Researchers observed no significant effect of ruxolitinib on the primary efficacy endpoint of clinical improvement. Those who received the test medication, however, showed a numerically longer median time to clinical improvement, although statistical significance was not achieved (12 vs 15 days; p=0.147).

Similarly, the likelihood of recovering quickly was only nominally higher in the ruxolitinib arm (hazard ratio [HR], 1.669, 95 percent confidence interval [CI], 0.836–3.335).

Ruxolitinib showed its superiority in chest imaging. Ninety percent (n=18) of the ruxolitinib arm showed significant CT improvements at the 14-day as opposed to only 61.9 percent (n=13) of the control group (p=0.0495). The percentage improvement was numerically higher at other follow-up timepoints.

Three patients in the control group died of respiratory failure. The resulting 28-day overall mortality rate was 14.3 percent. No deaths were reported in the ruxolitinib arm.

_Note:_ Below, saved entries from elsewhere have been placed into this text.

(** * Storj web-core: the HTTP node over CloudManager

    A shallow embedding of [index.py] and [settings.py].  The request
    handlers are written in a small state-and-exception monad over the
    world a request can touch: the per-context object [g], the file system,
    the state behind the cloud manager and a log of the calls made to the
    collaborators.  The collaborators that are imported from other packages
    ([cloudmanager], [file_encryptor], [metachains_dtc], [werkzeug]) are
    parameters of the section. *)

From stdpp Require Import gmap strings list fin_maps sorting.
From Stdlib Require Import ZArith NArith Lia Ascii.

Set Warnings "-register-all".
Open Scope string_scope.

(** ** Python values, exceptions, JSON *)

Inductive pyval :=
| PyNone
| PyBool (b : bool)
| PyInt (z : Z)
| PyStr (s : string)
| PyList (l : list pyval)
| PyDict (d : list (string * pyval)).

(** [not v] is [negb (truthy v)]. *)
Definition truthy (v : pyval) : bool :=
  match v with
  | PyNone => false
  | PyBool b => b
  | PyInt z => negb (z =? 0)%Z
  | PyStr s => negb (String.eqb s "")
  | PyList l => match l with [] => false | _ => true end
  | PyDict d => match d with [] => false | _ => true end
  end.

Inductive json :=
| JNull
| JBool (b : bool)
| JNum (z : Z)
| JStr (s : string)
| JArr (l : list json)
| JObj (d : list (string * json)).

Fixpoint to_json (v : pyval) : json :=
  match v with
  | PyNone => JNull
  | PyBool b => JBool b
  | PyInt z => JNum z
  | PyStr s => JStr s
  | PyList l => JArr (List.map to_json l)
  | PyDict d => JObj (List.map (fun kv => (fst kv, to_json (snd kv))) d)
  end.

(** [jsonify(k1=v1, ...)] and [jsonify({...})]. *)
Definition jsonify (d : list (string * pyval)) : json := to_json (PyDict d).

Inductive exn :=
| AttributeError (obj attr : string)
| BadRequestKeyError (key : string)
| IOError (path : string)
| OSError (path : string)
| ExternalError (msg : string).

Inductive result (A : Type) :=
| Ok (a : A)
| Raise (e : exn).
Arguments Ok {A} a.
Arguments Raise {A} e.

(** ** settings.py *)

Module settings.

Definition PROJECT_ROOT : string := ".".
Definition DATABASE : string := PROJECT_ROOT +:+ "/database/files.db".
Definition STORAGE_PATH : string := PROJECT_ROOT +:+ "/uploads".
Definition STORAGE_SIZE : Z := 20 * (2 ^ 20).

Definition DATACOIN_URL : string := "http://127.0.0.1:11777".
Definition DATACOIN_USERNAME : string := "datacoinrpc".
Definition DATACOIN_PASSWORD : string := "secretish-password".
Definition DATACOIN_START : Z := 220000.

Definition CLOUDSYNC_WAIT : Z := 30.

(** The names the module body binds, before the import at its end. *)
Definition shipped : gmap string pyval :=
  list_to_map
    [ ("PROJECT_ROOT", PyStr PROJECT_ROOT);
      ("DATABASE", PyStr DATABASE);
      ("STORAGE_PATH", PyStr STORAGE_PATH);
      ("STORAGE_SIZE", PyInt STORAGE_SIZE);
      ("DATACOIN_URL", PyStr DATACOIN_URL);
      ("DATACOIN_USERNAME", PyStr DATACOIN_USERNAME);
      ("DATACOIN_PASSWORD", PyStr DATACOIN_PASSWORD);
      ("DATACOIN_START", PyInt DATACOIN_START);
      ("CLOUDSYNC_WAIT", PyInt CLOUDSYNC_WAIT) ].

(** [try: from local_settings import * / except ImportError: pass]:
    when the module exists its names are bound over the shipped ones,
    when it does not the shipped names stand. *)
Definition namespace (local_settings : option (gmap string pyval))
  : gmap string pyval :=
  match local_settings with
  | Some local => local ∪ shipped
  | None => shipped
  end.

End settings.

(** [settings.NAME]: an attribute lookup on the module object. *)
Definition getattr (ns : gmap string pyval) (name : string) : result pyval :=
  match ns !! name with
  | Some v => Ok v
  | None => Raise (AttributeError "settings" name)
  end.

(** ** os.path *)

Definition starts_with_slash (s : string) : bool :=
  match s with
  | String c _ => Ascii.eqb c "/"%char
  | EmptyString => false
  end.

Fixpoint ends_with_slash (s : string) : bool :=
  match s with
  | EmptyString => false
  | String c EmptyString => Ascii.eqb c "/"%char
  | String _ rest => ends_with_slash rest
  end.

(** [os.path.join(a, b)] on POSIX. *)
Definition path_join (a b : string) : string :=
  if starts_with_slash b then b
  else if String.eqb a "" then b
  else if ends_with_slash a then a +:+ b
  else a +:+ "/" +:+ b.

(** [os.path.basename(p)]: what follows the last slash. *)
Fixpoint basename_from (acc : string) (s : string) : string :=
  match s with
  | EmptyString => acc
  | String c rest =>
      if Ascii.eqb c "/"%char then basename_from rest rest
      else basename_from acc rest
  end.
Definition basename (p : string) : string := basename_from p p.

(** ** Requests and responses *)

Abbreviation bytes := (list Byte.byte).

Record request := {
  (** [request.files['file']]: the file's name and content, if the form
      has that field. *)
  req_file : option (string * bytes);
  (** [request.args]: the query string. *)
  req_args : gmap string string
}.

(** What a generator handed to [Response] gives when it is consumed: its
    chunks in order, or the exception its first [next] raises. *)
Inductive stream :=
| Chunks (cs : list bytes)
| Broken (e : exn).

Inductive body :=
| BodyJson (j : json)
| BodyFile (path : string) (content : bytes)
| BodyStream (s : stream).

Record response := {
  status_code : Z;
  resp_body : body;
  mimetype : string;
  headers : list (string * string)
}.

(** [jsonify(...)] alone, [jsonify(...), code] and
    [make_response(jsonify(...), code)]. *)
Definition json_response (j : json) (code : Z) : response :=
  {| status_code := code; resp_body := BodyJson j;
     mimetype := "application/json"; headers := [] |}.

(** [response.headers[k] = v]. *)
Definition set_header (k v : string) (r : response) : response :=
  {| status_code := status_code r; resp_body := resp_body r;
     mimetype := mimetype r; headers := headers r ++ [(k, v)] |}.

(** ** The world a handler runs in, and the monad over it *)

Inductive event :=
| EvSave (path : string)                       (* file.save(path) *)
| EvEncrypt (path : string) (key : option string)
                                               (* encrypt_file_inline(path, key) *)
| EvRemove (path : string)                     (* os.remove(path) *)
| EvCMNew (db storage size : pyval)            (* cloudmanager.CloudManager(...) *)
| EvCMCall (method : string) (arg : option string)
                                               (* cm.method(arg) *)
| EvCoinNew (url user password : pyval)        (* metachains_dtc.Datacoin(...) *)
| EvCoinCall (method : string) (arg : option string).

(** An operation of a collaborator: it may read and write the file system
    and the state that outlives the request, and it may raise. *)
Definition ext (Core A : Type) : Type :=
  gmap string bytes * Core -> result A * (gmap string bytes * Core).

(** The packages [index.py] imports and calls: [cloudmanager],
    [metachains_dtc], [werkzeug] and [file_encryptor]. *)
Record collaborators := {
  (** A [CloudManager] object, a [Datacoin] object, and the state that
      outlives a request: the cloud manager's database, cache and
      providers. *)
  CM : Type;
  Coin : Type;
  Core : Type;

  cm_new : pyval -> pyval -> pyval -> ext Core CM;
  cm_upload : CM -> string -> ext Core pyval;
  cm_warm_up : CM -> string -> ext Core (option string);
  cm_info : CM -> string -> ext Core (option pyval);
  (** The accessors without arguments, by method name. *)
  cm_get : CM -> string -> ext Core pyval;
  cm_close : CM -> ext Core unit;

  coin_new : pyval -> pyval -> pyval -> ext Core Coin;
  coin_balance : Coin -> ext Core pyval;
  coin_address : Coin -> string -> ext Core pyval;

  (** [werkzeug.secure_filename]. *)
  secure_filename : string -> string;

  (** [file_encryptor.convergence]: the key derived from a file's content
      and an optional passphrase, the cipher applied to a whole file, and
      the chunks [decrypt_generator] yields. *)
  key_from_file : bytes -> option string -> string;
  encrypt : string -> bytes -> bytes;
  decrypt_generator_chunks : string -> bytes -> list bytes
}.

Section Node.

Variable X : collaborators.

(** What the module-level name [settings] is bound to. *)
Variable settings_ns : gmap string pyval.

Abbreviation CM := (CM X).
Abbreviation Coin := (Coin X).
Abbreviation Core := (Core X).

Record world := {
  g_cloud_manager : option CM;       (* g._cloud_manager *)
  g_coin : option Coin;              (* g._coin *)
  fs : gmap string bytes;
  core : Core;
  trace : list event
}.

Definition M (A : Type) : Type := world -> result A * world.

Definition ret {A} (a : A) : M A := fun w => (Ok a, w).

Definition bind {A B} (c : M A) (k : A -> M B) : M B :=
  fun w =>
    match c w with
    | (Ok a, w') => k a w'
    | (Raise e, w') => (Raise e, w')
    end.

Definition raise {A} (e : exn) : M A := fun w => (Raise e, w).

In terms of treatment safety, 80 percent (n=16) of patients given ruxolitinib developed adverse events over the 28-day study duration. These included anaemia, headaches, rashes, nausea, secondary infections, and hypertension, among others.

In comparison, the rate of side-effect development in controls was only marginally lower at 71.4 percent (n=15). The total number of adverse events, including nonhaematological toxicities and laboratory anomalies, was comparable between groups.

“[T]his study is the first randomized controlled trial on the use of ruxolitinib in patients with severe COVID-19 based on a novel therapeutic rationale,” the researchers said, pointing out that several limitations warrant attention, including small sample size, use of ordinal scales in the evaluation of the primary endpoint, and exclusion of critically ill patients.

“These findings are hypothesis-generating and require additional larger controlled studies to confirm the possibility of a treatment benefit of ruxolitinib. However, these early data were promising and informative to future trials with ruxolitinib or other JAK1/2 inhibitors,” they said.